Outro ponto crítico levantado na ação diz respeito aos contratos firmados com a empresa para cessão de uso das terras. Segundo os agricultores, os documentos limitaram o uso das propriedades a ponto de inviabilizar o acesso a benefícios como o Pronaf (crédito rural para agricultura familiar) e a condição de segurado especial da Previdência, essencial para a aposentadoria rural.
Além disso, os contratos impõem cláusulas consideradas abusivas, como uma taxa vitalícia de 7,5% sobre os valores recebidos pelos produtores, destinada a um advogado intermediador — cláusula que prevê, inclusive, a hereditariedade do direito de recebimento dessa comissão. “É um contrato que causa um desequilíbrio extremo em desfavor dos agricultores.

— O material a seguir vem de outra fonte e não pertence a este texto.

(** * n8n-nodes-akash: SDL pipeline, unit converters and bid polling

    A shallow embedding of the parts of the Akash node that carry logic:
    [helpers/amountConverter.ts], [helpers/sdlParser.ts], the part of
    [transport/cosmosClient.ts] that builds the deployment message, and
    the deployment [create] handler with its bid-polling loop.

    Conventions of the embedding.
    - A JavaScript [number] is an exact decimal fraction, or one of the
      two infinities, or NaN.  Every IEEE double is a decimal fraction, so
      every value the program can hold is representable; arithmetic is
      exact, so the rounding error and overflow of doubles are outside
      the model.  A statement that fixes the digits of a result is made
      for arguments on which doubles compute the same digits: whole
      numbers and amounts with few decimals below 10^15.
    - Strings are sequences of characters with the codes 0 to 255, the
      Latin-1 part of UTF-16.  White space is that of ECMAScript in this
      range: TAB, LF, VT, FF, CR, SPACE and NO-BREAK SPACE.
    - A JavaScript object used as a record with string keys is an
      association list in insertion order ([Object.entries] order).  A
      property read with a computed key, [o[k]], finds the object's own
      properties and the members of [Object.prototype] ([get]); a read
      of an own property alone is [lookup].
    - A property the interfaces type [number] holds what the YAML
      document put there: nothing, a number or a string ([number_field]).
      Other kinds of value are outside the model.
    - An exception is the [Throw] branch of [result]; [try]/[catch] is a
      match on it.
    - Every call that leaves the process is on record, in the order the
      calls are made: the two connections to the RPC node that
      [initialize] opens, the connection of [getQueryClient],
      [getHeight], [signAndBroadcast], [getBids], [sendManifest] and
      [disconnect].  Reading the credentials, making the signer and
      making the console client open no connection and are not on
      record.
    - The digest behind [generateVersionHash] is the hash library's; the
      embedding takes it as given. *)

From Stdlib Require Import ZArith QArith Qround Qabs List String Ascii Bool Lia Lqa.
Import ListNotations.
Open Scope string_scope.
Open Scope Z_scope.

(* ================================================================== *)
(** ** JavaScript built-ins used by the sources *)
(* ================================================================== *)

Module JS.

(** Exceptions.  [Error msg] is [new Error(msg)]; the other constructors
    are the built-in error classes the modelled code can run into. *)
Inductive error : Type :=
| TypeError
| RangeError
| SyntaxError
| YAMLException (msg : string)
| Error (msg : string).

Inductive result (A : Type) : Type :=
| Ok (a : A)
| Throw (e : error).

Arguments Ok {A} a.
Arguments Throw {A} e.

Definition bind {A B : Type} (c : result A) (k : A -> result B) : result B :=
  match c with
  | Ok a => k a
  | Throw e => Throw e
  end.
(** The bound with an invariant. *)
Lemma while_exits_inv (P : S -> Prop) (m : S -> nat) :
  (forall s, P s -> cond s = true -> P (body s) /\ (m (body s) < m s)%nat) ->
  forall fuel s, P s -> (m s <= fuel)%nat -> cond (while fuel cond body s) = false.
Proof.
  intros Hdec fuel; induction fuel as [|fuel IH]; intros s HP Hm; simpl.
  - destruct (cond s) eqn:E; [|done]. destruct (Hdec s HP E). lia.
  - destruct (cond s) eqn:E; [|done]. destruct (Hdec s HP E). apply IH; [done|lia].
Qed.

Lemma while_false fuel s : cond s = false -> while fuel cond body s = s.
Proof. intros E. destruct fuel; simpl; [done|]. by rewrite E. Qed.
End While.

(** Two loops in lockstep. *)
Lemma while_simulation {S T : Type} (R : S -> T -> Prop) cond body cond' body' :
  (forall s t, R s t -> cond s = cond' t /\ (cond s = true -> R (body s) (body' t))) ->
  forall fuel s t, R s t -> R (while fuel cond body s) (while fuel cond' body' t).
Proof.
  intros Hstep fuel; induction fuel as [|fuel IH]; intros s t HR; simpl; [done|].
  destruct (Hstep s t HR) as [Hc Hb]. rewrite <- Hc. destruct (cond s); auto.
Qed.

(** ** Ordered-map rules *)

Section OrderedMapRules.
Context {V : Type}.
Implicit Types m l r : list (Z * V).

Lemma om_find_Some k m v : om_find k m = Some v -> exists l r, m = l ++ (k, v) :: r /\ om_find k l = None.
Proof.
  induction m as [|[k' v'] m IH]; simpl; [done|]. case_if; intros H; simplify_eq.
  - apply Z.eqb_eq in Heqb as ->. by exists [], m.
  - destruct (IH H) as (l & r & -> & Hl). exists ((k', v') :: l), r. simpl. by rewrite Heqb.
Qed.

Lemma om_find_None k m : om_find k m = None <-> k ∉ m.*1.
Proof.
  induction m as [|[k' v'] m IH]; simpl; [set_solver|].
  destruct (Z.eqb_spec k k') as [->|Hne]; [set_solver|]. rewrite IH. set_solver.
Qed.

Lemma om_find_app_None k l r : om_find k l = None -> om_find k (l ++ r) = om_find k r.
Proof. induction l as [|[k' v'] l IH]; simpl; [done|]. by case_if. Qed.

Lemma om_alter_app_None f k l r : om_find k l = None -> om_alter f k (l ++ r) = l ++ om_alter f k r.
Proof. induction l as [|[k' v'] l IH]; simpl; [done|]. case_if; [done|]. intros; by rewrite IH. Qed.

Lemma om_erase_app_None k l r : om_find k l = None -> om_erase k (l ++ r) = l ++ om_erase k r.
Proof. induction l as [|[k' v'] l IH]; simpl; [done|]. case_if; [done|]. intros; by rewrite IH. Qed.
End OrderedMapRules.

#[export] Hint Rewrite @om_find_app_None @om_alter_app_None @om_erase_app_None using assumption : qsl.

(** ** Lists *)

Lemma sublist_map {A B} (f : A -> B) l k : sublist l k -> sublist (map f l) (map f k).
Proof. induction 1; simpl; by constructor. Qed.

(** Elements of a list are determined by a key without duplicates. *)
Lemma NoDup_map_inj {A B} (f : A -> B) l x y :
  NoDup (map f l) -> x ∈ l -> y ∈ l -> f x = f y -> x = y.
Proof.
  induction l as [|z l IH]; [set_solver|]. simpl. intros [Hz Hn]%NoDup_cons.
  intros [->|Hx]%elem_of_cons [->|Hy]%elem_of_cons Heq; [done|..|auto]; exfalso; apply Hz.
  - rewrite Heq. by apply (list_elem_of_fmap_2 f).
  - rewrite <- Heq. by apply (list_elem_of_fmap_2 f).
Qed.

(** ** More on ordered maps *)

Section OrderedMapLemmas.
Context {V V' : Type}.
Implicit Types m : list (Z * V).

(** [om_map f m] applies [f] to every value. *)
Definition om_map (f : V -> V') m : list (Z * V') := map (fun e => (e.1, f e.2)) m.

Lemma om_map_keys (f : V -> V') m : (om_map f m).*1 = m.*1.
Proof. change (map fst (om_map f m) = map fst m). unfold om_map. by rewrite map_map. Qed.

Lemma om_find_map (f : V -> V') k m : om_find k (om_map f m) = f <$> om_find k m.
Proof. induction m as [|[k' v] m IH]; simpl; [done|]. by case_if. Qed.

Lemma om_alter_map (f : V -> V') g g' k m :
  (forall v, f (g v) = g' (f v)) -> om_map f (om_alter g k m) = om_alter g' k (om_map f m).
Proof.
  intros Hg. induction m as [|[k' v] m IH]; simpl; [done|]. case_if; simpl; [by rewrite Hg|].
  by rewrite IH.
Qed.

Lemma om_try_emplace_map before (f : V -> V') k v m :
  om_map f (om_try_emplace before k v m) = om_try_emplace before k (f v) (om_map f m).
Proof.
  induction m as [|[k' v'] m IH]; simpl; [done|]. case_if; simpl; [done|]. case_if; simpl; [done|].
  by rewrite IH.
Qed.

Lemma om_erase_map (f : V -> V') k m : om_map f (om_erase k m) = om_erase k (om_map f m).
Proof. induction m as [|[k' v] m IH]; simpl; [done|]. case_if; simpl; [done|]. by rewrite IH. Qed.

Lemma om_map_app (f : V -> V') l r : om_map f (l ++ r) = om_map f l ++ om_map f r.
Proof. apply map_app. Qed.
Lemma om_map_cons (f : V -> V') k v m : om_map f ((k, v) :: m) = (k, f v) :: om_map f m.
Proof. done. Qed.

Lemma om_alter_keys f k m : (om_alter f k m).*1 = m.*1.
Proof. induction m as [|[k' v] m IH]; [done|]. cbn [om_alter]. case_if; [done|]. csimpl. by rewrite IH. Qed.

Lemma om_sorted_keys before m : om_sorted before m <-> StronglySorted (fun a b => before a b = true) m.*1.
Proof.
  unfold om_sorted. induction m as [|[k v] m IH]; [split; constructor|].
  csimpl. split; intros Hs; apply StronglySorted_inv in Hs as [Hs Hf];
    (constructor; [tauto|]); apply Forall_forall.
  - intros y Hy. apply list_elem_of_fmap in Hy as (e & -> & He). rewrite Forall_forall in Hf. by apply (Hf e).
  - intros e He. rewrite Forall_forall in Hf. apply Hf. by apply (list_elem_of_fmap_2 fst).
Qed.

Lemma om_find_alter_eq f k m : om_find k (om_alter f k m) = f <$> om_find k m.
Proof.
  induction m as [|[k' v] m IH]; simpl; [done|]. destruct (k =? k') eqn:E; simpl; rewrite E; done.
Qed.
Lemma om_find_alter_ne f k k' m : k <> k' -> om_find k' (om_alter f k m) = om_find k' m.
Proof.
  intros Hne. induction m as [|[k1 v] m IH]; simpl; [done|]. destruct (Z.eqb_spec k k1) as [->|]; simpl.
  - by rewrite (proj2 (Z.eqb_neq k' k1)) by done.
  - by rewrite IH.
Qed.

Lemma om_alter_Forall (P : V -> Prop) f k m :
  Forall (fun e => P e.2) m -> (forall v, om_find k m = Some v -> P v -> P (f v)) ->
  Forall (fun e => P e.2) (om_alter f k m).
Proof.
  intros Hm Hf. induction m as [|[k' v] m IH]; simpl; [constructor|].
  apply Forall_cons in Hm as [Hv Hm]. simpl in Hf. destruct (k =? k'); constructor; auto.
  simpl. by apply Hf.
Qed.

Lemma om_try_emplace_Forall before (P : V -> Prop) k v m :
  Forall (fun e => P e.2) m -> P v -> Forall (fun e => P e.2) (om_try_emplace before k v m).
Proof.
  intros Hm Hv. induction m as [|[k' v'] m IH]; simpl; [by repeat constructor|].
  apply Forall_cons in Hm as [Hv' Hm]. repeat case_if; repeat constructor; auto.
Qed.

Lemma om_try_emplace_keys before k v m k' :
  k' ∈ (om_try_emplace before k v m).*1 <-> k' = k \/ k' ∈ m.*1.
Proof.
  induction m as [|[k1 v1] m IH]; simpl; [set_solver|]. case_if; simpl; [set_solver|].
  destruct (Z.eqb_spec k k1) as [->|]; simpl; set_solver.
Qed.
End OrderedMapLemmas.

(** [try_emplace] keeps a map sorted by a strict total order. *)
Lemma om_try_emplace_sorted {V} before k (v : V) m :
  (forall a b c, before a b = true -> before b c = true -> before a c = true) ->
  (forall a b, before a b = false -> a <> b -> before b a = true) ->
  om_sorted before m -> om_sorted before (om_try_emplace before k v m).
Proof.
  intros Htr Htot Hs. unfold om_sorted in *. induction Hs as [|[k' v'] m Hs IH Hf]; simpl; [by repeat constructor|].
  destruct (before k k') eqn:E1; [|destruct (Z.eqb_spec k k') as [->|Hne]].
  - constructor; [by constructor|]. constructor; [done|]. eapply Forall_impl; [exact Hf|].
    intros e He. by eapply Htr.
  - by constructor.
  - constructor; [done|]. rewrite Forall_forall in *. intros e He.
    apply (list_elem_of_fmap_2 fst), om_try_emplace_keys in He as [He|He].
    + simpl. rewrite He. by apply Htot.
    + apply list_elem_of_fmap in He as (e' & -> & He). by apply (Hf e').
Qed.

Lemma om_find_try_emplace {V} before k (v : V) m k' :
  (forall a, before a a = false) ->
  (forall a b c, before a b = true -> before b c = true -> before a c = true) ->
  om_sorted before m ->
  om_find k' (om_try_emplace before k v m) =
    if k' =? k then Some (default v (om_find k m)) else om_find k' m.
Proof.
  intros Hirr Htr Hs. unfold om_sorted in Hs. induction Hs as [|[k1 v1] m Hs IH Hf].
  { simpl. by destruct (k' =? k). }
  cbn [om_try_emplace om_find]. destruct (before k k1) eqn:E1.
  - cbn [om_find]. destruct (Z.eqb_spec k' k) as [->|]; [|done].
    change (Some v = Some (default v (om_find k ((k1, v1) :: m)))).
    rewrite (proj2 (om_find_None k ((k1, v1) :: m))); [done|]. intros Hin. apply list_elem_of_fmap in Hin as ([k2 v2] & -> & Hin).
    simpl in *. apply elem_of_cons in Hin as [Heq|Hin]; [simplify_eq; by rewrite Hirr in E1|].
    rewrite Forall_forall in Hf. specialize (Hf _ Hin). simpl in Hf.
    specialize (Hirr k2). by rewrite (Htr _ _ _ E1 Hf) in Hirr.
  - destruct (Z.eqb_spec k k1) as [->|Hne]; cbn [om_find].
    + by destruct (Z.eqb_spec k' k1) as [->|].
    + rewrite IH. destruct (Z.eqb_spec k' k1) as [->|]; [|done].
      by replace (k1 =? k) with false by lia.
Qed.
(** ** Store *)

Lemma store_loop_spec w off n : forall i buf v,
  (i + n <= w)%nat -> (off + w <= length buf)%nat -> 0 <= v < 2 ^ (8 * Z.of_nat w) ->
  let r := (fold_left (store_byte w off) (seq i n) (buf, v)).1 in
  length r = length buf /\
  forall j, r !! j =
    if decide (off + (w - i - n) <= j < off + (w - i))%nat
    then Some (u8 (Z.shiftr v (8 * Z.of_nat (off + (w - 1 - i) - j))))
    else buf !! j.
Proof.
  induction n as [|n IH]; intros i buf v Hi Hlen Hv; cbn [seq fold_left].
  { split; [done|]. intros j. by rewrite decide_False by lia. }
  cbn [store_byte].
  assert (0 <= Z.shiftr v 8 < 2 ^ (8 * Z.of_nat w)) as Hv'.
  { rewrite Z.shiftr_div_pow2 by lia. change (2 ^ 8) with 256. split; [apply Z.div_pos; lia|].
    apply Z.div_lt_upper_bound; lia. }
  assert (wrap (8 * Z.of_nat w) (Z.shiftr v 8) = Z.shiftr v 8) as -> by (apply Z.mod_small; lia).
  destruct (IH (S i) (<[(off + (w - 1 - i))%nat:=u8 v]> buf) (Z.shiftr v 8)) as [Hl Hj];
    [lia|rewrite length_insert; lia|done|].
  split; [by rewrite Hl, length_insert|]. intros j. rewrite Hj.
  destruct (decide (j = off + (w - 1 - i))%nat) as [->|Hne].
  - rewrite decide_False, decide_True by lia. rewrite list_lookup_insert_eq by lia. do 2 f_equal.
    rewrite Nat.sub_diag. by rewrite Z.shiftr_0_r.
  - rewrite list_lookup_insert_ne by done. repeat case_decide; try lia; [|done].
    rewrite Z.shiftr_shiftr by lia. do 3 f_equal. lia.
Qed.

Por isso, estamos pedindo a nulidade de pelo menos 50% desses termos”, explicou Vasconcellos.
Dentre os pedidos da ação, destaca-se a solicitação de indenização por dano moral coletivo e ambiental no valor mínimo de R$ 106 milhões, equivalente a 7,5% do lucro operacional da Voltalia em 2024. O montante, segundo a ação, deve reparar os danos à paisagem, à fauna, à saúde pública e à agricultura familiar da região.
O processo também pede a criação de um programa de apoio psicológico e médico para os moradores que vivem próximos às torres e relatam sintomas associados à Síndrome da Turbina Eólica.
O que diz a empresa
Procurada, a Voltalia informou por meio de nota que ainda não foi oficialmente notificada sobre a ação judicial. A empresa declarou que cumpre “rigorosamente a legislação brasileira” e adota “as melhores práticas do setor”, com processos “contratuais coletivos, participativos e transparentes”.
Apesar da declaração, os autores da ação reforçam que o processo só foi movido após tentativas frustradas de diálogo e escuta junto à comunidade. Em 2023, audiências públicas e assembleias foram realizadas para compilar os relatos e consolidar as denúncias em uma ação coletiva.